Recorded data:
§

Set Default Goal Selector "!".
Local Open Scope Z_scope.

Record PACKET := mk_packet { pcurr : Z; premaining : Z }.

Definition packet_forward (pkt : PACKET) (len : Z) : PACKET :=
  mk_packet (pcurr pkt + len) (u64 (premaining pkt - len)).

(** [buf] is the offset of the bytes. *)
Definition PACKET_buf_init (buf len : Z) : option PACKET :=
  if SIZE_MAX / 2 <? len then None else Some (mk_packet buf len).

Section Reader.
  Variable m : list Z.

(** A peek gives [Some] value, or [None] for the return value 0. *)
Definition PACKET_peek_1 (pkt : PACKET) : option (option Z) :=
  if premaining pkt =? 0 then Some None else b ← load m (pcurr pkt); Some (Some b).

Definition PACKET_peek_net_2 (pkt : PACKET) : option (option Z) :=
  if premaining pkt <? 2 then Some None
  else
    b0 ← load m (pcurr pkt); b1 ← load m (pcurr pkt + 1);
    Some (Some (Z.lor (Z.shiftl b0 8) b1)).

Definition PACKET_peek_net_3 (pkt : PACKET) : option (option Z) :=
  if premaining pkt <? 3 then Some None
  else
    b0 ← load m (pcurr pkt); b1 ← load m (pcurr pkt + 1); b2 ← load m (pcurr pkt + 2);
    Some (Some (Z.lor (Z.lor (Z.shiftl b0 16) (Z.shiftl b1 8)) b2)).

Definition PACKET_peek_net_4 (pkt : PACKET) : option (option Z) :=
  if premaining pkt <? 4 then Some None
  else
    b0 ← load m (pcurr pkt); b1 ← load m (pcurr pkt + 1);
    b2 ← load m (pcurr pkt + 2); b3 ← load m (pcurr pkt + 3);
    Some (Some (Z.lor (Z.lor (Z.lor (Z.shiftl b0 24) (Z.shiftl b1 16)) (Z.shiftl b2 8)) b3)).

Definition PACKET_peek_net_8 (pkt : PACKET) : option (option Z) :=
  if premaining pkt <? 8 then Some None
  else
    b0 ← load m (pcurr pkt); b1 ← load m (pcurr pkt + 1);
    b2 ← load m (pcurr pkt + 2); b3 ← load m (pcurr pkt + 3);
    b4 ← load m (pcurr pkt + 4); b5 ← load m (pcurr pkt + 5);
    b6 ← load m (pcurr pkt + 6); b7 ← load m (pcurr pkt + 7);
    Some (Some (Z.lor (Z.lor (Z.lor (Z.lor (Z.lor (Z.lor (Z.lor (Z.shiftl b0 56)
      (Z.shiftl b1 48)) (Z.shiftl b2 40)) (Z.shiftl b3 32)) (Z.shiftl b4 24))
      (Z.shiftl b5 16)) (Z.shiftl b6 8)) b7)).

(** Little-endian. *)
Definition PACKET_peek_4 (pkt : PACKET) : option (option Z) :=
  if premaining pkt <? 4 then Some None
  else
    b0 ← load m (pcurr pkt); b1 ← load m (pcurr pkt + 1);
    b2 ← load m (pcurr pkt + 2); b3 ← load m (pcurr pkt + 3);
    Some (Some (Z.lor (Z.lor (Z.lor b0 (Z.shiftl b1 8)) (Z.shiftl b2 16)) (Z.shiftl b3 24))).

(** The [get] that goes with a [peek] of [n] bytes. *)
Definition get_of_peek {A} (peek : PACKET -> option (option A)) (n : Z) (pkt : PACKET)
    : option (option A * PACKET) :=
  r ← peek pkt;
  match r with
  | None => Some (None, pkt)
  | Some v => Some (Some v, packet_forward pkt n)
  end.

Definition PACKET_get_1 := get_of_peek PACKET_peek_1 1.
Definition PACKET_get_net_2 := get_of_peek PACKET_peek_net_2 2.
Definition PACKET_get_net_3 := get_of_peek PACKET_peek_net_3 3.
Definition PACKET_get_net_4 := get_of_peek PACKET_peek_net_4 4.
Definition PACKET_get_net_8 := get_of_peek PACKET_peek_net_8 8.
Definition PACKET_get_4 := get_of_peek PACKET_peek_4 4.

Definition PACKET_peek_bytes (len : Z) (pkt : PACKET) : option (option Z) :=
  if premaining pkt <? len then Some None else Some (Some (pcurr pkt)).
Definition PACKET_get_bytes (len : Z) := get_of_peek (PACKET_peek_bytes len) len.

Definition PACKET_peek_copy_bytes (len : Z) (pkt : PACKET) : option (option (list Z)) :=
  if premaining pkt <? len then Some None
  else data ← load_n m (pcurr pkt) len; Some (Some data).
Definition PACKET_copy_bytes (len : Z) := get_of_peek (PACKET_peek_copy_bytes len) len.

Definition PACKET_peek_sub_packet (len : Z) (pkt : PACKET) : option (option PACKET) :=
  if premaining pkt <? len then Some None else Some (PACKET_buf_init (pcurr pkt) len).
Definition PACKET_get_sub_packet (len : Z) := get_of_peek (PACKET_peek_sub_packet len) len.

Definition PACKET_forward (len : Z) (pkt : PACKET) : option (option unit * PACKET) :=
  if premaining pkt <? len then Some (None, pkt) else Some (Some tt, packet_forward pkt len).

(** The common body of the length-prefixed readers: [tmp] is only copied back
    on success; [all] asks that nothing is left. *)
Definition length_prefixed (get : PACKET -> option (option Z * PACKET)) (all : bool) (pkt : PACKET)
    : option (option PACKET * PACKET) :=
  '(length, tmp) ← get pkt;
  match length with
  | None => Some (None, pkt)
  | Some length =>
      '(data, tmp) ← PACKET_get_bytes length tmp;
      match data with
      | None => Some (None, pkt)
      | Some data =>
          if all && negb (premaining tmp =? 0) then Some (None, pkt)
          else Some (Some (mk_packet data length), tmp)
      end
  end.

Definition PACKET_get_length_prefixed_1 := length_prefixed PACKET_get_1 false.
Definition PACKET_as_length_prefixed_1 := length_prefixed PACKET_get_1 true.
Definition PACKET_get_length_prefixed_2 := length_prefixed PACKET_get_net_2 false.
Definition PACKET_as_length_prefixed_2 := length_prefixed PACKET_get_net_2 true.
Definition PACKET_get_length_prefixed_3 := length_prefixed PACKET_get_net_3 false.

(** ** Meaning *)

Record packet_ok (pkt : PACKET) : Prop := {
  po_curr : 0 <= pcurr pkt;
  po_rem : 0 <= premaining pkt < 2 ^ 63;
  po_end : pcurr pkt + premaining pkt <= Z.of_nat (length m)
}.

(** The bytes left to read. *)
Definition view (pkt : PACKET) : list Z :=
  take (Z.to_nat (premaining pkt)) (drop (Z.to_nat (pcurr pkt)) m).

Lemma length_view pkt : packet_ok pkt -> Z.of_nat (length (view pkt)) = premaining pkt.
Proof. intros [H1 H2 H3]. unfold view. rewrite length_take, length_drop. lia. Qed.
(* ===== verification/QuicWire.v ===== *)
(** * QUIC frames on the wire: encoders and decoders

    [ssl/quic/quic_wire.c].  Encoders run in the monad of [WPacket] and return
    a [bool], or a pointer into the buffer ([None] for [NULL]); decoders run in
    the monad of [PacketQuic] on a packet in the block [m].

    A frame record is generic in its data pointer [D]: the bytes to copy when
    encoding ([None] for [NULL]), an offset in [m] when decoding ([None] for
    [NULL]), the bytes themselves in specifications.  A decoder that fails may
    have written part of the caller's structure; callers discard it, and only
    the result of a success is modelled. *)

From stdpp Require Import base numbers list option tactics.
From Stdlib Require Import ZArith Lia Bool.
From S2P Require Import Prelude Memory VLint SafeMath BufMem WPacket Packet OsslTime PacketQuic.
Lemma total_copy n : 0 <= n -> total (PACKET_copy_bytes m n) (fun bs => bytes_of_len bs n).
Proof.
  intros Hn. eapply total_parses; [by apply copy_bytes_parses| |].
  - intros l b rest Hb E. destruct (take_n_length n l b rest Hn E) as (H1 & H2 & H3). split; [done|]. intros a ->. split; auto.
  - intros pkt pkt'. unfold PACKET_copy_bytes, get_of_peek, PACKET_peek_copy_bytes.
    destruct (_ <? n); cbn [mbind option_bind]; [by intros [= <-]|]. by destruct (load_n _ _ _).
Qed.

Lemma total_num peek n : peeks m peek n be_value -> 0 <= n -> total (get_of_peek peek n) (fun v => 0 <= v < 256 ^ n).
Proof.
  intros Hp Hn. eapply total_parses; [by apply get_num_parses| |].
  - intros l b rest Hb E. cbn beta in E. destruct (take_n n l) as [[bs r]|] eqn:Et; cbn in E; [|discriminate]. injection E as <- <-.
    destruct (take_n_length n l bs r Hn Et) as (H1 & H2 & H3). split; [done|]. intros a ->.
    pose proof (be_value_range bs (H3 Hb)) as Hr. rewrite H2 in Hr. exact Hr.
  - intros pkt pkt'. unfold get_of_peek. destruct (peek pkt) as [[|]|]; cbn [mbind option_bind]; try done. by intros [= <-].
Qed.

Lemma decode_ack_total e a0 : 0 <= e < 64 -> 0 <= num_ack_ranges a0 <= Z.of_nat (length (ack_ranges a0)) ->
  total (ossl_quic_wire_decode_frame_ack m e (Some a0))
    (fun r => exists a, fst r = Some a /\ 0 <= num_ack_ranges a <= num_ack_ranges a0
       /\ num_ack_ranges a <= Z.of_nat (length (ack_ranges a))
       /\ ranges_ok (take (Z.to_nat (num_ack_ranges a)) (ack_ranges a)) /\ in_u 64 (delay_time a)).
Proof.
  intros He Hcap. unfold ossl_quic_wire_decode_frame_ack.
  eapply total_bind; [apply total_mask|]. intros ty _.
  eapply total_bind; [apply total_vlint|]. intros largest Hlg.
  eapply total_bind; [apply total_vlint|]. intros raw Hraw.
  eapply total_bind; [apply total_vlint|]. intros count Hcount.
  eapply total_bind; [apply total_vlint|]. intros first Hfirst.
  eapply total_bind; [by apply (total_check _ (fun _ => first <= largest)), Z.leb_le|]. intros [] Hle.
  eapply total_bind; [by apply (total_check _ (fun _ => True))|]. intros [] _.
  unfold vint in Hlg, Hraw, Hcount, Hfirst. rewrite vlint_max_val in *.
  rewrite (wrap_small 64 (largest - first)) by u_range. set (start := largest - first).
  set (cap := num_ack_ranges a0) in *.
  eapply (total_bind _ _ (fun ack => exists a, ack = Some a /\ in_u 64 (delay_time a) /\ ack_inv cap 0 start (Some a))).
  { rewrite (proj2 (Z.leb_gt _ _)) by lia.
    destruct (safe_mul_u_b 64 raw (u64 (Z.shiftl 1 e)) false) as [ticks err].
    set (d := if err then _ else _). assert (in_u 64 d) as Hd.
    { unfold d, ossl_time_multiply, safe_mul_u_b. destruct err; [done|].
      destruct (fits_u 64 _) eqn:Ef; [by apply fits_u_spec|done]. }
    set (a1 := set_delay a0 d). change (num_ack_ranges a1) with cap.
    destruct (Z.ltb_spec 0 cap) as [Hp|Hp].
    - intros pkt Hok. unfold bindR, store_range, store, retR. change (ack_ranges a1) with (ack_ranges a0).
      rewrite decide_True by lia. eexists _, _. split; [reflexivity|]. split; [done|]. split; [done|].
      eexists. split; [reflexivity|]. split; [done|].
      assert (chain (take 1 (<[0%nat := mk_ack_range start largest]> (ack_ranges a0))) start) as Hch.
      { destruct (ack_ranges a0) as [|r rs]; [cbn in Hcap; lia|]. eexists _, []. split; [reflexivity|].
        split; [|done]. cbn. rewrite take_0. cbn. unfold vint. rewrite vlint_max_val. unfold start. lia. }
      unfold ack_inv, set_ranges; cbn [num_ack_ranges ack_ranges]. rewrite length_insert.
      split; [done|]. split; [done|]. rewrite Z.min_r by lia. split; [|done]. by destruct Hch as (? & ? & _ & ? & _).
    - apply total_ret. exists a1. split; [done|]. split; [done|]. split; [done|]. split; [done|].
      rewrite Z.min_l by lia. replace cap with 0 by lia. split; [done|lia]. }
  intros ack (a1 & -> & Hd1 & Hinv1).
  eapply (total_bind _ _ (fun ack => exists a s, ack = Some a /\ in_u 64 (delay_time a) /\ ack_inv cap (Z.max 0 count) s (Some a))).
  { intros pkt Hok. pose proof (po_rem _ _ Hok).
    destruct (decode_ack_ranges_total (S (Z.to_nat (premaining pkt))) cap 0 count start (Some a1) pkt)
      as (x & pkt' & E & Hok' & Hp & Hx); [done|lia|lia|unfold start; lia|done|].
    exists x, pkt'. split_and!; try done. destruct x as [ack|]; [|done]. destruct Hx as [s Hs].
    pose proof (decode_ack_ranges_shape _ _ _ _ _ _ _ _ E) as [a [-> Hda]]. exists a, s. by rewrite Hda. }
  intros ack (a2 & s & -> & Hd2 & Hinv2). pose proof Hinv2 as (Hn2 & Hcap2 & Hok2 & _).
  rewrite (wrap_small 64 (count + 1)) by u_range. rewrite Z.max_r in * by lia.
  set (a3 := if count + 1 <? num_ack_ranges a2 then set_num_ranges a2 (count + 1) else a2).
  assert (0 <= num_ack_ranges a3 <= cap /\ num_ack_ranges a3 <= Z.of_nat (length (ack_ranges a3))
    /\ ranges_ok (take (Z.to_nat (num_ack_ranges a3)) (ack_ranges a3)) /\ in_u 64 (delay_time a3)) as Ha3.
  { unfold a3. rewrite Hn2. destruct (Z.ltb_spec (count + 1) cap) as [Hc|Hc].
    - rewrite Z.min_r in Hok2 by lia. cbn. split; [lia|]. split; [lia|]. by split.
    - rewrite Z.min_l in Hok2 by lia. rewrite Hn2. split; [lia|]. split; [lia|]. by split. }
  replace (if count + 1 <? num_ack_ranges a2 then Some (set_num_ranges a2 (count + 1)) else Some a2) with (Some a3)
    by (unfold a3; by destruct (count + 1 <? num_ack_ranges a2)).
  destruct (ty =? OSSL_QUIC_FRAME_TYPE_ACK_WITH_ECN).
  - do 3 (eapply total_bind; [apply total_vlint|]; intros ? _). apply total_ret. eexists. split; [reflexivity|exact Ha3].
  - apply total_ret. eexists. split; [reflexivity|exact Ha3].
Qed.

Lemma total_vlint_then {B} (k : Z -> R B) Q : (forall v, vint v -> total (k v) Q) ->
  total (bindR (PACKET_get_quic_vlint m) k) Q.
Proof. intros Hk. eapply total_bind; [apply total_vlint|exact Hk]. Qed.

Lemma total_check_then {B} (b : bool) (k : R B) Q : (b = true -> total k Q) -> total (checkR b >> k) Q.
Proof.
  intros Hk. eapply (total_bind _ _ (fun _ => b = true)); [by apply total_check|]. intros _. exact Hk.
Qed.

Lemma total_forward_data {A} len (k : Z -> A) (Q : A -> Prop) : 0 <= len ->
  (forall off, region off len -> Q (k off)) -> total (data <-- dataR ;; PACKET_forward len >> retR (k data)) Q.
Proof. intros Hl HQ. exact (total_data_forward (retR tt) len k Q Hl (or_introl eq_refl) HQ). Qed.

(** A sum of two integers of the format that passes the check is in range. *)
Lemma sum_checked a b : 0 <= a < 2 ^ 63 -> 0 <= b < 2 ^ 63 -> (u64 (a + b) <=? Z.shiftl 1 62 - 1) = true -> vint (a + b).
Proof.
  intros Ha Hb. rewrite Z.leb_le, wrap_small by u_range. change (Z.shiftl 1 62 - 1) with (2 ^ 62 - 1).
  unfold vint. rewrite vlint_max_val. lia.
Qed.

Lemma vint_63 v : vint v -> 0 <= v < 2 ^ 63.
Proof. unfold vint. rewrite vlint_max_val. lia. Qed.

Lemma decode_crypto_total nodata : total (ossl_quic_wire_decode_frame_crypto m nodata)
  (fun f => decoded_ok nodata (FCrypto (mk_crypto 0 0 tt)) (FCrypto f)).
Proof.
  unfold ossl_quic_wire_decode_frame_crypto. eapply total_bind; [apply total_hdr|]. intros _ _.
  apply total_vlint_then. intros off Ho. apply total_vlint_then. intros len Hl.
  apply total_check_then. intros _. apply total_check_then. intros Hs.
  apply sum_checked in Hs; [|by apply vint_63..]. cbn.
  destruct nodata; [by apply total_ret|]. eapply total_bind; [apply total_remaining|]. intros rem Hr.
  apply total_check_then. intros _. apply total_forward_data; [apply Hl|]. intros data Hd. cbn. done.
Qed.

Lemma decode_stream_total nodata : total (ossl_quic_wire_decode_frame_stream m nodata)
  (fun f => decoded_ok nodata (FStream (mk_stream 0 0 0 tt false false)) (FStream f)).
Proof.
  unfold ossl_quic_wire_decode_frame_stream. eapply total_bind; [apply total_mask|]. intros ty _.
  apply total_vlint_then. intros sid Hsid.
  eapply (total_bind _ _ vint). { destruct (negb _); [apply total_vlint|by apply total_ret]. }
  intros off Ho. eapply (total_bind _ _ (fun len => 0 <= len < 2 ^ 63)).
  { destruct (negb _); [eapply total_mono; [apply total_vlint|apply vint_63]|].
    destruct nodata; [by apply total_ret|apply total_remaining]. }
  intros len Hl. apply total_check_then. intros Hs. apply sum_checked in Hs; [|by apply vint_63|done]. cbn.
  destruct nodata; [by apply total_ret|].
  apply (total_data_forward (checkR _)); [lia|destruct (len <=? SIZE_MAX); auto|]. intros data Hd. done.
Qed.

§

▸ Work to be completed
Scan the records above for the lines holding "Definition PACKET_peek_net_2 (pkt" and "Some (Some (Z.lor (Z.lor (Z.shiftl". Transcribe those two and every line between them word for word, and no others.

▸ Answer space
Definition PACKET_peek_net_2 (pkt : PACKET) : option (option Z) :=
  if premaining pkt <? 2 then Some None
  else
    b0 ← load m (pcurr pkt); b1 ← load m (pcurr pkt + 1);
    Some (Some (Z.lor (Z.shiftl b0 8) b1)).

Definition PACKET_peek_net_3 (pkt : PACKET) : option (option Z) :=
  if premaining pkt <? 3 then Some None
  else
    b0 ← load m (pcurr pkt); b1 ← load m (pcurr pkt + 1); b2 ← load m (pcurr pkt + 2);
    Some (Some (Z.lor (Z.lor (Z.shiftl b0 16) (Z.shiftl b1 8)) b2)).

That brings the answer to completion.